(** The goroutine of a cancelled forward can close its successor.  A client that cancels a
    forward and requests the same address again gets a second listener; when the first goroutine
    returns afterwards, it unregisters and closes whatever is registered under the address.  The
    second forward was accepted, was never cancelled, is still being served on an open connection,
    and its listener is closed. *)
Theorem cancelled_forward_closes_successor :
  rtc (@forwards_step demo_wire demo_tgt) newPodForwards first_returns ∧
  (∃ f, pf_forwards forward_twice !! 1 = Some f ∧ rf_listener f = ListenerOpen) ∧
  (∃ f, pf_forwards first_returns !! 1 = Some f ∧ rf_phase f = Serving ∧
        rf_listener f = ListenerClosed) ∧
  cs_closed (pf_client first_returns) = false ∧
  cs_lookup (pf_client first_returns) "0.0.0.0:8080" = None.
Proof.
  split_and!; [apply first_returns_reachable|eexists; split_and!; vm_compute; reflexivity..| |];
    vm_compute; reflexivity.
Qed.

(** A cancelled forward and the end of its goroutine and of the connection. *)
Definition cancelled_end : podForwards :=
  forwards_Close (serve_finish (serve_remove (accept_failed (demo_cancel forward_once) 0 (ESentinel context_Canceled) false) 0) 0).
(* ===== verification/HandshakeProps.v ===== *)
(** Properties of the SSH handshake of the gateway. *)

From S2P Require Import Prelude GoStrings GoStrconv Wildcard Kube Target Authn AccessStore AccessStoreProps AccessResolver Options Authz SessionPolicy AuditLog Operation Handshake.

Section Sound.
Context `{SSHKeys} (s : gateway) (enabled : list string) (error_string : error → string).
Context (newID : nat → string) (clock : nat → Z).

(** A method the gateway enables and, when the user names an Access, the Access has credentials
    for. *)
Definition offered (user method : string) : Prop :=
  method ∈ enabled ∧
  ∀ get ms, gw_accessPolicy s = Some get → AuthenticationMethods get user = Ok (Some ms) → method ∈ ms.

(** The proof of identity behind a result. *)
Definition proven (user : string) (r : authenticationResult) : Prop :=
  (ar_credential r = CredentialPassword ∧ ar_fingerprint r = "" ∧ offered user "password" ∧
   ∃ value, AuthenticateBasic (gw_authn s) user value = Ok (ar_info r)) ∨
  (ar_credential r = CredentialPublicKey ∧ offered user "publickey" ∧
   ∃ key, ar_fingerprint r = FingerprintSHA256 key ∧
          AuthenticatePublicKey (gw_authn s) user key = Ok (ar_info r)).

Record negotiating (h : handshake) : Prop := mkNegotiating {
  ng_unpublished : conn_authenticated (hk_ctx h) = None;
  ng_user : ∀ user, hk_user h = Some user → conn_User (hk_ctx h) = user;
  ng_publicKey : ∀ user, hk_user h = Some user → hk_nextPublicKey h = true → offered user "publickey";
  ng_password : ∀ user, hk_user h = Some user → hk_nextPassword h = true → offered user "password";
  ng_issued : ∀ key r, (key, r) ∈ hk_issued h → ∃ user, hk_user h = Some user ∧
    offered user "publickey" ∧ ar_credential r = CredentialPublicKey ∧
    ar_fingerprint r = FingerprintSHA256 key ∧
    AuthenticatePublicKey (gw_authn s) user key = Ok (ar_info r);
}.

(** What holds when the handshake has ended with [r]. *)
Definition established (h : handshake) (r : authenticationResult) : Prop :=
  ∃ user tgt p, conn_User (hk_ctx h) = user ∧ proven user r ∧
    conn_authenticated (hk_ctx h) = Some (mkAuthenticated (ar_info r) tgt (ar_fingerprint r)) ∧
    gw_resolve s (resolve_input (hk_ctx h) (ar_info r)) = Ok tgt ∧
    resolveSessionPolicy (gw_opts s) (gw_accessPolicy s) user (info_Extra (ar_info r)) = Ok p ∧
    selectConnectionProtocol s tgt = Ok tt ∧
    (closed (hk_conn h) = true ∨ policy (hk_conn h) = p).

(** The fields the invariant is about. *)
Definition same_core (h h' : handshake) : Prop :=
  hk_ctx h' = hk_ctx h ∧ hk_user h' = hk_user h ∧ hk_nextPublicKey h' = hk_nextPublicKey h ∧
  hk_nextPassword h' = hk_nextPassword h ∧ hk_issued h' = hk_issued h.

Lemma negotiating_core h h' : same_core h h' → negotiating h → negotiating h'.
Proof. intros (E1 & E2 & E3 & E4 & E5) [H1 H2 H3 H4 H5]. split; rewrite ?E1, ?E2, ?E3, ?E4, ?E5; done. Qed.

Lemma ApplyPolicy_policy c p now : closed (ApplyPolicy c p now) = true ∨ policy (ApplyPolicy c p now) = p.
Proof.
  unfold ApplyPolicy, ApplyPolicy_locked. destruct (closed c) eqn:Hc; [by left|].
  unfold close_if_expired, scheduleLocked. repeat case_match; simplify_eq/=; unfold conn_Close; repeat case_match; by right || by left.
Qed.

(** [finish] either publishes everything or nothing. *)
Lemma auth_finish_spec h r h' out :
  auth_finish s error_string newID clock h r = (h', out) →
  match out with
  | Ok r' => r' = r ∧ ∃ tgt p, gw_resolve s (resolve_input (hk_ctx h) (ar_info r)) = Ok tgt ∧
      resolveSessionPolicy (gw_opts s) (gw_accessPolicy s) (conn_User (hk_ctx h)) (info_Extra (ar_info r)) = Ok p ∧
      selectConnectionProtocol s tgt = Ok tt ∧
      hk_ctx h' = publishAuthenticated (hk_ctx h) (mkAuthenticated (ar_info r) tgt (ar_fingerprint r)) ∧
      (closed (hk_conn h') = true ∨ policy (hk_conn h') = p)
  | Err _ => same_core h h'
  end.
Proof.
  unfold auth_finish, acceptAuthenticated. simpl.
  destruct (gw_resolve s _) as [tgt|e] eqn:Hres; [|intros [= <- <-]; done].
  destruct (resolveSessionPolicy _ _ _ _) as [p|e] eqn:Hp; [|intros [= <- <-]; done].
  destruct (selectConnectionProtocol s tgt) as [[]|e] eqn:Hsel; intros [= <- <-]; [|done].
  split; [done|]. exists tgt, p. split_and!; try done. simpl. apply ApplyPolicy_policy.
Qed.

Lemma established_finish h r h' user :
  negotiating h → hk_user h = Some user → proven user r →
  auth_finish s error_string newID clock h r = (h', Ok r) → established h' r.
Proof.
  intros Hn Hu Hp (_ & tgt & p & Hres & Hpol & Hsel & Hctx & Happ)%auth_finish_spec.
  pose proof (ng_user h Hn user Hu) as Hus. exists user, tgt, p. unfold conn_User, resolve_input in *.
  rewrite Hctx. simpl. split_and!; try done. by rewrite <-Hus.
Qed.

Lemma noClientAuth_negotiating h m h' r :
  negotiating h → hk_user h = None → noClientAuthCallback s enabled h m = (h', r) → negotiating h'.
Proof.
  intros Hn Hu. pose proof Hn as [H1 _ _ _ H5]. unfold noClientAuthCallback.
  assert (∀ key r0, (key, r0) ∈ hk_issued h → False) as Hni.
  { intros key r0 Hin. destruct (H5 key r0 Hin) as (u & Hu' & _). congruence. }
  assert (negotiating (set_ctx h (setMetadata (hk_ctx h) m))) as Hset.
  { split; simpl; try done; try (intros u Hu'; congruence). }
  destruct (match gw_accessPolicy s with Some _ => _ | None => _ end) as [methods|e] eqn:Hm;
    [|intros [= <- <-]; done].
  destruct (negb _ && negb _) eqn:Hnone; intros [= <- <-]; [done|].
  assert (∀ method, slices_Contains enabled method && slices_Contains methods method = true →
            offered (ac_SSHUsername m) method) as Hoff.
  { intros method [He Hms]%andb_true_iff. apply slices_Contains_spec in He, Hms. split; [done|].
    intros get ms Hget Hmet. rewrite Hget, Hmet in Hm. by injection Hm as <-. }
  split; simpl; try done.
  - by intros u [= <-].
  - intros u [= <-] Hk. by apply Hoff.
  - intros u [= <-] Hk. by apply Hoff.
  - intros key r0 Hin. by destruct (Hni key r0).
Qed.

Lemma publicKey_negotiating h user key h' r :
  negotiating h → hk_user h = Some user → hk_nextPublicKey h = true →
  publicKeyCallback s h user key = (h', r) → negotiating h'.
Proof.
  intros Hn Hu Hk. unfold publicKeyCallback. pose proof Hn as [H1 H2 H3 H4 H5].
  destruct (AuthenticatePublicKey _ _ _) as [info|e] eqn:Ha; intros [= <- <-]; [|by apply (negotiating_core h)].
  split; simpl; try done. intros key0 r0 [Hin|Hin%list_elem_of_singleton]%elem_of_app; [by apply H5|].
  injection Hin as -> ->. exists user. split_and!; try done. by apply H3.
Qed.

Lemma authLog_core h method err : same_core h (authLogCallback newID clock h method err).
Proof. unfold authLogCallback. destruct err; [|done]. by destruct (_ || _). Qed.

Definition progress_ok (p : progress) : Prop :=
  match p with Negotiating h => negotiating h | Established h r => established h r end.

Lemma handshake_step_ok p p' :
  handshake_step s enabled error_string newID clock p p' → progress_ok p → progress_ok p'.
Proof.
  intros Hs Hok. destruct Hs as [h m h' r Hu Hc|h user key h' r Hu Hk Hc|h user key r h' Hu Hin Hc
    |h user key r h' e Hu Hin Hc|h user value h' r Hu Hk Hc|h user value h' e Hu Hk Hc|h method err]; simpl in *.
  - by eapply noClientAuth_negotiating.
  - by eapply publicKey_negotiating.
  - eapply established_finish; [done|done| |done]. right.
    destruct (ng_issued h Hok key r Hin) as (u & Hu' & Hoff & Hcr & Hfp & Ha).
    rewrite Hu in Hu'. injection Hu' as <-. eauto.
  - apply auth_finish_spec in Hc. by apply (negotiating_core h).
  - unfold auth_passwordCallback in Hc. destruct (AuthenticateBasic _ _ _) as [info|] eqn:Ha; [|done].
    pose proof (auth_finish_spec _ _ _ _ Hc) as [-> _].
    eapply (established_finish (set_reported h (hk_fingerprint h) false)); [|exact Hu| |exact Hc].
    + by apply (negotiating_core h).
    + left. simpl. split_and!; [done|done| |eauto]. by eapply ng_password.
  - unfold auth_passwordCallback in Hc. destruct (AuthenticateBasic _ _ _) as [info|] eqn:Ha.
    + apply auth_finish_spec in Hc. by apply (negotiating_core h).
    + injection Hc as <- _. by apply (negotiating_core h).
  - apply (negotiating_core h); [apply authLog_core|done].
Qed.

(** A connection before its handshake. *)
Definition fresh_handshake (h : handshake) : Prop :=
  conn_authenticated (hk_ctx h) = None ∧ hk_user h = None ∧ hk_issued h = [].

Lemma handshake_reachable_ok h p :
  fresh_handshake h → rtc (handshake_step s enabled error_string newID clock) (Negotiating h) p → progress_ok p.
Proof.
  intros (H1 & H2 & H3). apply (rtc_ind_r (R := handshake_step s enabled error_string newID clock)
    progress_ok (Negotiating h)).
  - split; try done; try (intros u Hu; congruence). intros key r. rewrite H3. set_solver.
  - intros p1 p2 _ Hs Hok. by eapply handshake_step_ok.
Qed.

(** C4: a connection becomes authenticated only with proof, and completely or not at all.  In any
    sequence of handshake callbacks, identity is published exactly when the handshake ends with it:
    while it is negotiated (whatever keys are probed, whatever is rejected) nothing is published.
    When it ends, the user name is the one the methods were offered for; the identity is the
    authenticator's answer for that user and the presented password, or for a key whose
    possession was verified, under its own fingerprint; the method was enabled and offered;
    and target, session policy and protocol were resolved for exactly this identity, with the
    policy enforced on the connection. *)
Theorem handshake_sound h h' r :
  fresh_handshake h →
  (rtc (handshake_step s enabled error_string newID clock) (Negotiating h) (Negotiating h') →
     conn_authenticated (hk_ctx h') = None) ∧
  (rtc (handshake_step s enabled error_string newID clock) (Negotiating h) (Established h' r) →
     established h' r).
Proof.
  intros Hf. split; intros Hr; pose proof (handshake_reachable_ok h _ Hf Hr) as Hok; [|done].
  by apply ng_unpublished.
Qed.
End Sound.

(** ** A concrete handshake *)

Definition demo_gateway : @gateway toy_keys :=
  @mkGateway toy_keys NewDefaultOptions (@Anonymous toy_keys)
    (fun _ => Ok (New "ns" "pod" "c")) None true false.
Definition demo_meta : Connection := mkConnection "ns.pod" "10.0.0.9:40000" "" "" "".
Definition demo_start : @handshake toy_keys :=
  @mkHandshake toy_keys (mkConnectionState (mkConnection "" "10.0.0.9:40000" "" "" "") None false "c1")
    (newSessionPolicyConn (buildGlobalSessionPolicy NewDefaultOptions) 0) "" false None false false [] [].
Definition demo_none := (@noClientAuthCallback toy_keys demo_gateway ["publickey"; "password"] demo_start demo_meta).1.
Definition demo_password :=
  @auth_passwordCallback toy_keys demo_gateway (fun _ => "") (fun _ => "id") (fun _ => 0%Z)
    demo_none "ns.pod" "secret".
Definition demo_result : authenticationResult := mkAuthResult anonymousInfo "" CredentialPassword.

Lemma demo_handshake :
  rtc (@handshake_step toy_keys demo_gateway ["publickey"; "password"] (fun _ => "")
         (fun _ => "id") (fun _ => 0%Z)) (Negotiating demo_start) (Established demo_password.1 demo_result).
Proof.
  eapply rtc_l.
  - eapply (hs_none _ _ _ _ _ _ demo_meta demo_none (Ok tt)); vm_compute; reflexivity.
  - apply rtc_once. apply (hs_password _ _ _ _ _ _ "ns.pod" "secret" demo_password.1 demo_result);
      vm_compute; reflexivity.
Qed.

Lemma handshake_sound_witness :
  fresh_handshake demo_start ∧
  established demo_gateway ["publickey"; "password"] demo_password.1 demo_result.
Proof.
  assert (fresh_handshake demo_start) as Hf by (vm_compute; done). split; [exact Hf|].
  destruct (@handshake_sound toy_keys demo_gateway ["publickey"; "password"] (fun _ => "")
    (fun _ => "id") (fun _ => 0%Z) demo_start demo_password.1 demo_result Hf) as [_ Hest].
  exact (Hest demo_handshake).
Defined.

--------------------------------

WHAT YOU HAVE TO DO >>
Out of the entries above, write out only the lines between the line holding "method ∈ enabled ∧" and the line holding "conn_authenticated (hk_ctx h) = Some", inclusive, each exactly as given.

REPLY >>
  method ∈ enabled ∧
  ∀ get ms, gw_accessPolicy s = Some get → AuthenticationMethods get user = Ok (Some ms) → method ∈ ms.

(** The proof of identity behind a result. *)
Definition proven (user : string) (r : authenticationResult) : Prop :=
  (ar_credential r = CredentialPassword ∧ ar_fingerprint r = "" ∧ offered user "password" ∧
   ∃ value, AuthenticateBasic (gw_authn s) user value = Ok (ar_info r)) ∨
  (ar_credential r = CredentialPublicKey ∧ offered user "publickey" ∧
   ∃ key, ar_fingerprint r = FingerprintSHA256 key ∧
          AuthenticatePublicKey (gw_authn s) user key = Ok (ar_info r)).

Record negotiating (h : handshake) : Prop := mkNegotiating {
  ng_unpublished : conn_authenticated (hk_ctx h) = None;
  ng_user : ∀ user, hk_user h = Some user → conn_User (hk_ctx h) = user;
  ng_publicKey : ∀ user, hk_user h = Some user → hk_nextPublicKey h = true → offered user "publickey";
  ng_password : ∀ user, hk_user h = Some user → hk_nextPassword h = true → offered user "password";
  ng_issued : ∀ key r, (key, r) ∈ hk_issued h → ∃ user, hk_user h = Some user ∧
    offered user "publickey" ∧ ar_credential r = CredentialPublicKey ∧
    ar_fingerprint r = FingerprintSHA256 key ∧
    AuthenticatePublicKey (gw_authn s) user key = Ok (ar_info r);
}.

(** What holds when the handshake has ended with [r]. *)
Definition established (h : handshake) (r : authenticationResult) : Prop :=
  ∃ user tgt p, conn_User (hk_ctx h) = user ∧ proven user r ∧
    conn_authenticated (hk_ctx h) = Some (mkAuthenticated (ar_info r) tgt (ar_fingerprint r)) ∧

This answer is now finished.